$$\int_1^n \frac {\psi(x)}{x} dx \ s.t. \ n \in \mathbb N$$
EDIT: I've relocated the asking about the integral of the above except with the q-analog of the digamma to another question. This is so as to avoid cluttering this question and keeping it focused on a single task that was already answered.
In general, $\int_{a}^{b}f(x)\,dx$ and $\int_{a}^{b}\frac{dx}{g(x)}$ tell us very little about $\int_{a}^{b}\frac{f(x)}{g(x)}\,dx$, so I do not really get the actual meaning of the premises.
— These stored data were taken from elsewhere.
(* ===== verification/SeqMath.v ===== *)
(** * Circular sequence-number comparisons

    The free functions of transport/src/Math.cc on [u_int32_t] values; every
    comparison is made as the C++ code makes it, on wrapped differences. *)
From S2P Require Import Prelude.

Definition less_than (lhs rhs : Z) : bool :=
  ((lhs <? rhs) && (u32 (rhs - lhs) <=? INT_MAX))
  || ((rhs <? lhs) && (INT_MAX <? u32 (lhs - rhs))).

Definition less_than_or_equal (lhs rhs : Z) : bool := less_than lhs rhs || (lhs =? rhs).

Definition between_equal (left number right : Z) : bool :=
  less_than_or_equal left number && less_than_or_equal number right.

Definition between_equal_right (left number right : Z) : bool :=
  less_than left number && less_than_or_equal number right.

Definition between_equal_left (left number right : Z) : bool :=
  less_than_or_equal left number && less_than number right.

Definition between (left number right : Z) : bool :=
  less_than left number && less_than number right.

(** ** The comparison in unwrapped coordinates *)

Lemma less_than_diff a b :
  is_u32 a → is_u32 b →
  less_than a b =
    (((0 <? u32 (b - a)) && (u32 (b - a) <? 2 ^ 31)) || ((u32 (b - a) =? 2 ^ 31) && (b <? a))).
Proof. unfold less_than. intros. apply eq_true_iff_eq. word_lia. Qed.

Lemma less_than_irrefl a : less_than a a = false.
Proof. unfold less_than. rewrite Z.ltb_irrefl. reflexivity. Qed.

(** On any two 32-bit sequence numbers exactly one of "earlier", "equal" and
    "later" holds, the antipodal pairs (2^31 apart) included: the comparison the
    packet buffer and the contexts rely on is total and asymmetric on all inputs. *)
Theorem less_than_trichotomy a b :
  is_u32 a → is_u32 b →
  (less_than a b = true ∧ a ≠ b ∧ less_than b a = false)
  ∨ (less_than a b = false ∧ a = b ∧ less_than b a = false)
  ∨ (less_than a b = false ∧ a ≠ b ∧ less_than b a = true).
Proof.
  intros Ha Hb. rewrite !less_than_diff by assumption.
  destruct (Z.lt_trichotomy a b) as [?|[->|?]].
  - destruct (decide (b - a < 2 ^ 31)); [left | right; right];
      repeat split; try lia; apply eq_true_iff_eq || apply not_true_iff_false; word_lia.
  - right; left. repeat split; apply not_true_iff_false; word_lia.
  - destruct (decide (a - b < 2 ^ 31)); [right; right | left];
      repeat split; try lia; apply eq_true_iff_eq || apply not_true_iff_false; word_lia.
Qed.

(** A stream position [i] travels as the sequence number [base + i] mod 2^32. *)
Definition seq_at (base i : Z) : Z := u32 (base + i).

Lemma seq_at_range base i : is_u32 (seq_at base i).
Proof. apply u32_range. Qed.

Lemma seq_at_add base i n : u32 (seq_at base i + n) = seq_at base (i + n).
Proof. unfold seq_at. rewrite u32_add_l. f_equal. lia. Qed.

Lemma seq_at_sub base i j : u32 (seq_at base j - seq_at base i) = u32 (j - i).
Proof. unfold seq_at. rewrite u32_sub_l, u32_sub_r. f_equal. lia. Qed.

Lemma seq_at_less_than base i j :
  - 2 ^ 31 < j - i < 2 ^ 31 → less_than (seq_at base i) (seq_at base j) = (i <? j).
Proof.
  intros. rewrite less_than_diff by apply seq_at_range. rewrite seq_at_sub.
  apply eq_true_iff_eq. word_lia.
Qed.

Lemma seq_at_eqb base i j :
  - 2 ^ 32 < j - i < 2 ^ 32 → (seq_at base i =? seq_at base j) = (i =? j).
Proof. intros. unfold seq_at. apply eq_true_iff_eq. word_lia. Qed.

Lemma seq_at_less_than_or_equal base i j :
  - 2 ^ 31 < j - i < 2 ^ 31 → less_than_or_equal (seq_at base i) (seq_at base j) = (i <=? j).
Proof.
  intros. unfold less_than_or_equal. rewrite seq_at_less_than, seq_at_eqb by lia.
  apply eq_true_iff_eq. lia.
Qed.

Create Rewrite HintDb seqnum.
#[export] Hint Rewrite seq_at_add : seqnum.
#[export] Hint Rewrite seq_at_less_than seq_at_less_than_or_equal seq_at_eqb using lia : seqnum.

(** C13: wherever a connection's sequence space wraps, the four window tests of
    Math.cc decide the ordinary interval tests on stream positions, provided the
    positions compared are less than 2^31 apart (a window of two gigabytes). *)
Theorem between_positions base l n r :
  - 2 ^ 31 < n - l < 2 ^ 31 → - 2 ^ 31 < r - n < 2 ^ 31 →
  between_equal (seq_at base l) (seq_at base n) (seq_at base r) = ((l <=? n) && (n <=? r)) ∧
  between_equal_right (seq_at base l) (seq_at base n) (seq_at base r) = ((l <? n) && (n <=? r)) ∧
  between_equal_left (seq_at base l) (seq_at base n) (seq_at base r) = ((l <=? n) && (n <? r)) ∧
  between (seq_at base l) (seq_at base n) (seq_at base r) = ((l <? n) && (n <? r)).
Proof.
  intros. unfold between_equal, between_equal_right, between_equal_left, between.
  autorewrite with seqnum. auto.
Qed.

(** A window that straddles the wrap from 2^32 - 1 to 0. *)
Lemma between_positions_witness :
  - 2 ^ 31 < 10 - 0 < 2 ^ 31 ∧ - 2 ^ 31 < 20 - 10 < 2 ^ 31 ∧
  between_equal (2 ^ 32 - 5) 5 15 = true.
Proof.
  split; [lia |]. split; [lia |].
  exact (proj1 (between_positions (2 ^ 32 - 5) 0 10 20 ltac:(lia) ltac:(lia))).
Defined.

Lemma less_than_trichotomy_witness :
  is_u32 0 ∧ is_u32 (2 ^ 31) ∧ less_than 0 (2 ^ 31) = false ∧ less_than (2 ^ 31) 0 = true.
Proof.
  split; [split; lia |]. split; [split; lia |].
  destruct (less_than_trichotomy 0 (2 ^ 31)) as [(H&_)|[(_&H&_)|(H1&_&H2)]];
    [split; lia | split; lia | vm_compute in H; discriminate H | discriminate H | exact (conj H1 H2)].
Defined.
Anyway, the digamma function $\psi$ can be defined through $$ \sum_{m\geq 0}\frac{1}{(m+a)(m+b)}=\frac{\psi(a)-\psi(b)}{a-b},\qquad \psi(1)=\lim_{n\to +\infty}\left(\log n-H_n\right)=-\gamma. $$ In particular you are asking for an explicit evaluation of
$$ -\gamma\log(n)-1+\frac{1}{n}+\color{blue}{\sum_{m\geq 1}\frac{1}{m}\log\left(\frac{m+n}{m+1}\right)}$$ or $$ -\gamma\log(n)-1+\frac{1}{n}+\int_{0}^{+\infty}(e^{-nx}-e^{-x})\log(1-e^{-x})\frac{dx}{x}$$ or $$ -\gamma\log(n)-1+\frac{1}{n}+\int_{0}^{1}(1-u^{n-1})\frac{\log(1-u)}{\log u}\,du.$$ This is numerically pretty simple, but I doubt there is an elementary expression for the given integral, if we exclude series involving values of the $\zeta$ function or Stieltjes constants. If we employ the Euler-Maclaurin summation method, the first term of the approximation of the blue series is $$\begin{eqnarray*}&&\frac{1}{2}\log\left(\frac{n+1}{2}\right)+\int_{1}^{+\infty}\log\left(\frac{m+n}{m+1}\right)\frac{dm}{m}\\&=&\frac{1}{2}\log\left(\frac{n+1}{2}\right)+\frac{\pi^2}{12}+\frac{1}{2}\log^2(n)+\text{Li}_2\left(-\tfrac{1}{n}\right).\end{eqnarray*} $$ Of course the dominant term for large values of $n$ is $\frac{1}{2}\log^2(n)$.